YOUR OBJECTIVE – Report each line of the entries that includes "eauto" by copying it.
• • • • •
(* ===== verification/GlobalInv.v ===== *)
(** * The allocator's invariant

    What the allocator keeps and what it has handed out form one arena: every
    block in a thread's magazine or in a pool node, every pool node, the rest of
    the metadata page and every live allocation are pairwise disjoint mapped
    extents, and the headers of the live allocations hold what was written there.
    This file states the invariant and accounts for the caches and the pools; the
    operations on top of them are in GlobalSafe. *)

From S2P Require Import Prelude SizeClass Memory Extents Page Magazine Treiber Metadata.
From S2P Require Import AllocSpec Metrics Headers AllocCore Global.

(** ** Definitions *)

(** Extents of the blocks cached in a magazine of class [c]. *)
Definition mag_exts (c : Z) (m : Magazine) : list (Z * Z) :=
  (fun b => (b, block_size c)) <$> contents m.

Definition mags_exts (l : list Magazine) : list (Z * Z) :=
  concat (imap (fun i m => mag_exts (Z.of_nat i) m) l).

Definition mags_of (c : ThreadCache) : list Magazine * list Magazine :=
  (tc_alloc_mags c, tc_free_mags c).

Definition st_mags (s : state) : list (list Magazine * list Magazine) := mags_of <$> st_caches s.

Definition cache_exts (c : list Magazine * list Magazine) : list (Z * Z) :=
  mags_exts c.1 ++ mags_exts c.2.

Definition node_mag (nodes : gmap Z MagazineNode) (n : Z) : Magazine :=
  default Magazine_new (node_magazine <$> nodes !! n).

(** Extents of a full node of class [c]: the node and its blocks. *)
Definition node_exts (nodes : gmap Z MagazineNode) (c : Z) (n : Z) : list (Z * Z) :=
  (n, NODE_SIZE) :: mag_exts c (node_mag nodes n).

Definition pool_exts (nodes : gmap Z MagazineNode) (fulls : list (list Z)) : list (Z * Z) :=
  concat (imap (fun i l => concat (node_exts nodes (Z.of_nat i) <$> l)) fulls).

Definition next_of (nodes : gmap Z MagazineNode) : gmap Z Z := node_next <$> nodes.

Definition mags_wf (l : list Magazine) : Prop :=
  length l = Z.to_nat NUM_SIZE_CLASSES /\ Forall Magazine_wf l.

(** Class [i]'s two stacks link the nodes [fulls !! i] and [empties !! i]. *)
Record linked_stacks (nodes : gmap Z MagazineNode) (pools : list GlobalMagazinePool)
    (fulls empties : list (list Z)) : Prop := {
  ls_pools : length pools = Z.to_nat POOL_SIZE_CLASSES;
  ls_fulls : length fulls = Z.to_nat POOL_SIZE_CLASSES;
  ls_empties : length empties = Z.to_nat POOL_SIZE_CLASSES;
  ls_nodup : NoDup (concat fulls ++ concat empties);
  ls_nodes n : n ∈ concat fulls ++ concat empties ->
    exists nd, nodes !! n = Some nd /\ Magazine_wf (node_magazine nd);
  ls_chains i p fl el :
    pools !! i = Some p -> fulls !! i = Some fl -> empties !! i = Some el ->
    chain (next_of nodes) (full_head p) fl /\ chain (next_of nodes) (empty_head p) el
}.
(** A slab with one slot in use. *)
Lemma demo_slab_live :
  exists x ps fl, Slab_alloc (Memory [] ∅, Slab_new 64) = Ret (Some 65536, x) /\ Slab_inv x ps fl [65536] [].
Proof.
  destruct (Slab_alloc_wp (Memory [] ∅, Slab_new 64) [] [] [] []
    (slab_alloc_post (Memory [] ∅, Slab_new 64) [] [] [] [])) as (r & x & Hr & _ & Hm);
    [apply demo_slab_inv|done|].
  assert (Hp : match Slab_alloc (Memory [] ∅, Slab_new 64) with Ret (r, _) => r | _ => None end = Some 65536)
    by (vm_compute; reflexivity).
  rewrite Hr in Hp. subst r. destruct Hm as (_ & _ & _ & HI). exists x, [65536], []. by split.
Qed.

Lemma slab_dealloc_correct_witness :
  exists x x' x'', Slab_alloc (Memory [] ∅, Slab_new 64) = Ret (Some 65536, x) /\
    Slab_dealloc 65536 x = Ret (tt, x') /\ Slab_alloc x' = Ret (Some 65536, x'').
Proof.
  destruct demo_slab_live as (x & ps & fl & Hr & HI).
  destruct (slab_dealloc_correct x ps fl 65536 [] [] HI) as (x' & x'' & Hd & _ & Ha).
  exists x, x', x''. split; [exact Hr|]. split; [exact Hd|exact Ha].
Defined.

Lemma slab_foreign_and_drop_witness :
  exists x x', Slab_alloc (Memory [] ∅, Slab_new 64) = Ret (Some 65536, x) /\ Slab_drop x = Ret (tt, x').
Proof.
  destruct demo_slab_live as (x & ps & fl & Hr & HI).
  destruct (slab_foreign_and_drop x ps fl [65536] [] 0 HI) as (_ & x' & Hd & _).
  exists x, x'. split; [exact Hr|exact Hd].
Defined.

(** A slab of 8192-byte slots, the largest of the eleven classes the module names,
    hands out slots of which only the first 4096 bytes are its own. *)
Theorem slab_8192_slot_too_short :
  exists p x, Slab_alloc (Memory [] ∅, Slab_new 8192) = Ret (Some p, x) /\
    slot_size x.2 = 8192 /\ load8 x.1 (p + 4095) = Some 0 /\ load8 x.1 (p + 4096) = None.
Proof.
  match eval vm_compute in (Slab_alloc (Memory [] ∅, Slab_new 8192)) with
  | Ret (Some ?p, ?x) => exists p, x
  end. split_and!; vm_compute; reflexivity.
Qed.
(* ===== verification/Buddy.v ===== *)
(** * The buddy allocator

    Models aethalloc-core/src/buddy.rs: blocks of 2^14 to 2^18 bytes in regions of
    2^18 bytes, each block starting with a header that holds its order, whether it is
    free and the link of its free list.  The theorems show that blocks never overlap,
    that what is free is always fully merged, and where the code relies on regions
    being aligned to their size. *)

From S2P Require Import Prelude SizeClass Memory Extents AllocSpec Page Metadata FreeList.

#[local] Arguments load64 : simpl never.
#[local] Arguments store64 : simpl never.

(** ** Definitions *)

Definition MIN_ORDER : Z := 14.
Definition MAX_ORDER : Z := 18.
Definition NUM_ORDERS : Z := MAX_ORDER - MIN_ORDER + 1.

(** [BlockHeader] is [repr(C)]: [order] at 0, [is_free] at 1, [next] at 8. *)
Record BlockHeader : Type := {
  bh_order : Z;
  bh_is_free : bool;
  bh_next : option Z
}.

Definition BLOCK_HEADER_SIZE : Z := 16.

Record BuddyAllocator : Type := {
  bd_free_lists : list (option Z);
  bd_base : option Z;
  bd_region_size : Z
}.

Definition BuddyAllocator_new : BuddyAllocator :=
  {| bd_free_lists := replicate (Z.to_nat NUM_ORDERS) None; bd_base := None; bd_region_size := 0 |}.

(** The link of a block, seen as the free-list format of its first 16 bytes. *)
Definition BlockHeader_link : LinkFormat := {|
  link_size := BLOCK_HEADER_SIZE;
  link_read m a := @link_read NonNull_link m (a + 8);
  link_write m a v := @link_write NonNull_link m (a + 8) v
|}.

(** A [bool] that is neither 0 nor 1 is undefined behaviour. *)
Definition as_bool (b : Z) : option bool :=
  if b =? 0 then Some false else if b =? 1 then Some true else None.

(** [order as u8]. *)
Definition as_u8 (x : Z) : Z := x mod 256.

(** [usize::clamp]. *)
Definition clamp (x lo hi : Z) : Z := if x <? lo then lo else if hi <? x then hi else x.

Section buddy.
Context `{K : Kernel}.
#[local] Existing Instance BlockHeader_link.

Definition buddy_state : Type := memory * BuddyAllocator.

Definition buddy_mem {A} (m : M memory A) : M buddy_state A :=
  zoom (fun x => Some x.1) (fun m x => (m, x.2)) m.

Definition update_mem (f : memory -> option memory) : M memory unit :=
  fun m => match f m with Some m' => Ret (tt, m') | None => Fault end.

Definition set_order (block order : Z) : M buddy_state unit :=
  buddy_mem (update_mem (fun m => store8 m block (as_u8 order))).

Definition set_is_free (block : Z) (b : bool) : M buddy_state unit :=
  buddy_mem (update_mem (fun m => store8 m (block + 1) (if b then 1 else 0))).

Definition set_next (block : Z) (next : option Z) : M buddy_state unit :=
  buddy_mem (update_mem (fun m => link_write m block next)).

Definition get_next (block : Z) : M buddy_state (option Z) :=
  x ← getS; or_fault (link_read x.1 block).

(** [core::ptr::write(header, BlockHeader { .. })]. *)
Definition write_header (block : Z) (h : BlockHeader) : M buddy_state unit :=
  set_order block (bh_order h) ;; set_is_free block (bh_is_free h) ;; set_next block (bh_next h).

Definition get_free_list (idx : Z) : M buddy_state (option Z) :=
  x ← getS; or_panic (arr_get (bd_free_lists x.2) idx).

Definition set_free_list (idx : Z) (h : option Z) : M buddy_state unit :=
  x ← getS;
  l ← or_panic (arr_set (bd_free_lists x.2) idx h);
  modifyS (fun x => (x.1, {| bd_free_lists := l; bd_base := bd_base x.2;
                             bd_region_size := bd_region_size x.2 |})).

Definition BuddyAllocator_init (ptr size : Z) : M buddy_state unit :=
  modifyS (fun x => (x.1, {| bd_free_lists := bd_free_lists x.2; bd_base := Some ptr;
                             bd_region_size := size |})) ;;
  let max_order := trailing_zeros size in
  let clamped_order := clamp max_order MIN_ORDER MAX_ORDER in
  let order_idx := clamped_order -! MIN_ORDER in
  write_header ptr {| bh_order := clamped_order; bh_is_free := true; bh_next := None |} ;;
  set_free_list order_idx (Some ptr).

(** The loop of [alloc] that looks for a non-empty list; [n] is the number of lists
    left, so it runs as often as the code's condition lets it. *)
Fixpoint find_order (n : nat) (idx : Z) (lists : list (option Z)) : Z :=
  match n with
  | O => idx
  | S n' =>
      match arr_get lists idx with
      | Some None => find_order n' (idx + 1) lists
      | _ => idx
      end
  end.

(** A block becomes the head of a list. *)
Definition push_front (idx block : Z) : M buddy_state unit :=
  h ← get_free_list idx;
  set_next block h ;;
  set_free_list idx (Some block).

(** The loop of [split], which runs [from - to] times. *)
Fixpoint split_loop (n : nat) (block current_order : Z) : M buddy_state unit :=
  match n with
  | O => mret tt
  | S n' =>
      let current_idx := current_order -! MIN_ORDER in
      let buddy_size := shl64 1 (current_order -! 1) in
      let buddy := block + buddy_size in
      write_header buddy {| bh_order := current_order -! 1; bh_is_free := true; bh_next := None |} ;;
      set_order block (current_order -! 1) ;;
      let buddy_idx := current_idx -! 1 in
      push_front buddy_idx buddy ;;
      split_loop n' block (current_order -! 1)
  end.
Lemma giving_same : same_bytes ((tlc_ext <$> L) ++ X) m m'.
Proof.
  intros e i He Hi. apply Hout. intros Hi'. apply (arena_disj _ _ _ e giving_arena) with i; [|unfold in_ext in *; simpl in *; lia|done].
  apply elem_of_app. by right.
Qed.

(** The slot is put back with the list [l']; the rest of memory is as it was. *)
Lemma giving_put s' l' :
  free_list m' (cs_head s') l' -> cs_count s' = Z.of_nat (length l') -> cs_count s' <= CACHE_SIZE ->
  (forall q, q ∈ l' -> q ∈ p :: l) ->
  arena m' (cached_exts (set_cached b idx l' f) ++ (tlc_ext <$> L) ++ X) ->
  tlc_inv (m', set_slot b idx s' t) (set_cached b idx l' f) L X.
Proof.
  intros Hfl Hc Hmax Hsub Har. pose proof size_ok as Hsz. pose proof HI as [_ _ _ Hszs Hal _]. simpl in *.
  pose proof (idx_pos b idx size Hsz Hg) as Hi0.
  destruct (cached_focus f b idx l Hi0 Hl) as (R & HR & HR').
  apply (tlc_inv_put m t f ((p, size) :: L) X b idx l); try done.
  - intros b0 i0 l0 q Hl0 Hq _. apply (cached_agree (m, t) f _ X (p, slot_bytes b idx) ((tlc_ext <$> L) ++ X) m' HI)
      with b0 i0 l0; [apply giving_arena| |done|done].
    intros i Hi. apply Hout. unfold in_ext in *. simpl in *. lia.
  - intros p' size' Hin. apply (Hszs p' size'). by right.
  - intros e He. rewrite HR' in He. rewrite !elem_of_app in He. destruct He as [He|[He|He]].
    + apply Hal. rewrite elem_of_cons, elem_of_app. tauto.
    + unfold blocks in He. apply list_elem_of_fmap in He as (q & -> & Hq).
      apply Hsub, elem_of_cons in Hq as [->|Hq]; simpl.
      * apply (Hal (tlc_ext (p, size))). by left.
      * apply (Hal (q, slot_bytes b idx)). right. apply elem_of_app. right. rewrite HR.
        apply elem_of_app. left. apply list_elem_of_fmap. eauto.
    + apply Hal. rewrite elem_of_cons, elem_of_app, HR, elem_of_app. tauto.
  - eapply arena_perm; [|exact Har]. solve_Permutation.
Qed.

(** The rest of the arena survives. *)
Lemma giving_rest : arena m' (cached_exts f ++ (tlc_ext <$> L) ++ X).
Proof.
  pose proof giving_arena as Har. eapply arena_mem_mono; [|by apply (arena_drop _ [_]) in Har].
  intros e i He Hi Hld. rewrite Hout; [done|]. intros Hi'.
  apply (arena_disj _ _ _ e Har He) with i; [|done]. unfold in_ext in *. simpl in *. lia.
Qed.
End giving.

Section freeing.
Context (m : memory) (t : ThreadLocalCache) (f : cached) (L X : list (Z * Z)).
Context (b : bool) (idx p size : Z) (s : CacheSlot) (l : list Z).
Context (HI : tlc_inv (m, t) f ((p, size) :: L) X) (Hg : get_slot size = Some (b, idx)).
Context (Hs : slots_of b t !! Z.to_nat idx = Some s) (Hl : f b !! Z.to_nat idx = Some l).
Context (Hfl : free_list m (cs_head s) l) (Hc : cs_count s = Z.of_nat (length l)).

(** The block goes back to the kernel. *)
Lemma free_full_wp (Q : unit -> memory * ThreadLocalCache -> Prop) :
  CACHE_SIZE <= cs_count s <= CACHE_SIZE ->
  (forall x', tlc_dealloc_post (m, t) f p size L X x' -> Q tt x') ->
  wp (slot_mem (free_block p (round_up_pow2 size))) (fun r y => Q r (y.1, set_slot b idx y.2 t)) (m, s).
Proof.
  intros Hfull HQ. pose proof (size_ok _ _ _ _ _ _ _ HI) as Hsize.
  destruct (get_slot_spec size b idx) as (Hrg & _ & Hdc & Hdp); [lia|done|].
  destruct (slot_bytes_cases b idx Hrg) as (_ & Hsb & _). pose proof (idx_pos b idx size Hsize Hg) as Hi0.
  destruct (cached_focus f b idx l Hi0 Hl) as (R & HR & HR').
  eapply wp_zoom; [done|]. apply (free_block_wp _ _ (slot_bytes b idx)); [done|done|unfold PAGE_SIZE in *; lia| |].
  { pose proof (ti_aligned _ _ _ _ HI (tlc_ext (p, size))) as Ha. apply Ha. by left. }
  intros m' Hout Hun. apply HQ. cbn [fst snd].
  assert (Hn : 0 <= slot_bytes b idx <= slot_bytes b idx) by (unfold PAGE_SIZE in *; lia).
  assert (Hceq : cached_exts (set_cached b idx l f) ≡ₚ cached_exts f) by (rewrite HR', HR; done).
  exists b, idx, l. split_and!; [done|done|by eapply giving_same|]. rewrite <- Hc.
  destruct (Z.ltb_spec (cs_count s) CACHE_SIZE); [lia|]. split; [|by split].
  eapply giving_put; try done; [|lia| |].
  - eapply free_list_agree; [|exact Hfl]. intros q Hq.
    eapply (cached_agree (m, t) f _ X); [exact HI|by eapply giving_arena| |exact Hl|done]. exact Hout.
  - intros q Hq. by right.
  - rewrite Hceq. by eapply giving_rest.
Qed.

(** The block joins its slot. *)
Lemma free_room_wp (Q : unit -> memory * ThreadLocalCache -> Prop) :
  cs_count s < CACHE_SIZE ->
  (forall x', tlc_dealloc_post (m, t) f p size L X x' -> Q tt x') ->
  wp (m' ← or_fault (link_write m p (cs_head s));
      modifyS (fun x => (m', {| cs_head := Some p; cs_count := cs_count x.2 +! 1 |})))
    (fun r y => Q r (y.1, set_slot b idx y.2 t)) (m, s).
Proof.
  intros Hroom HQ. pose proof (size_ok _ _ _ _ _ _ _ HI) as Hsize.
  destruct (get_slot_spec size b idx) as (Hrg & _ & Hdc & Hdp); [lia|done|].
  destruct (slot_bytes_cases b idx Hrg) as (_ & Hsb & _). pose proof (idx_pos b idx size Hsize Hg) as Hi0.
  destruct (cached_focus f b idx l Hi0 Hl) as (R & HR & HR').
  pose proof (giving_arena m t f L X b idx p size HI Hg) as Har.
  pose proof (arena_ok _ _ _ Har (list_elem_of_here _ _)) as (_ & _ & _ & _ & Hacc). simpl in Hacc.
  destruct (lk_write m p (cs_head s)) as (m' & Hw & Hch & Hrd).
  { eapply accessible_sub; [done|lia|unfold PAGE_SIZE in *; simpl; lia]. }
  { destruct (cs_head s) as [q|]; [|done]. destruct (free_list_Some _ _ _ Hfl) as (l' & nx & -> & _).
    destruct (arena_ok _ _ (q, slot_bytes b idx) Har) as (? & _ & _ & Ht & _).
    { right. apply elem_of_app. left. rewrite HR. by left. }
    unfold USER_TOP in Ht. unfold PAGE_SIZE in *. simpl in *. lia. }
  apply wp_bind. eapply wp_or_fault; [exact Hw|]. apply wp_modify. apply HQ. cbn [fst snd].
  assert (Hn : 0 <= 8 <= slot_bytes b idx) by (unfold PAGE_SIZE in *; lia).
  assert (Hout : forall i, ~ in_ext i (p, 8) -> load8 m' i = load8 m i) by apply Hch.
  assert (Hw1 : cs_count s +! 1 = Z.of_nat (S (length l)))
    by (rewrite wrap64_small by (unfold is_usize, CACHE_SIZE in *; lia); lia).
  exists b, idx, l. split_and!; [done|done|by eapply giving_same|]. rewrite <- Hc.
  destruct (Z.ltb_spec (cs_count s) CACHE_SIZE); [|lia]. eapply giving_put; try done.
  - apply (free_list_push m m' (cs_head s) l p (slot_bytes b idx)); [unfold PAGE_SIZE in *; simpl; lia|done|done| |done].
    rewrite Forall_forall. intros q Hq. eapply arena_disj; [exact Har|]. apply elem_of_app. left.
    rewrite HR. apply elem_of_app. left. apply list_elem_of_fmap. eauto.
  - simpl. rewrite Hw1. unfold CACHE_SIZE in *. lia.
  - rewrite HR'. eapply arena_changes; [exact Hch|]. eapply arena_perm; [|exact Har].
    rewrite HR. unfold blocks. simpl. solve_Permutation.
Qed.
End freeing.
• • • • •
SOLUTION TO THIS EXERCISE –
        apply elem_of_app. left. apply list_elem_of_fmap. eauto.
    rewrite HR. apply elem_of_app. left. apply list_elem_of_fmap. eauto.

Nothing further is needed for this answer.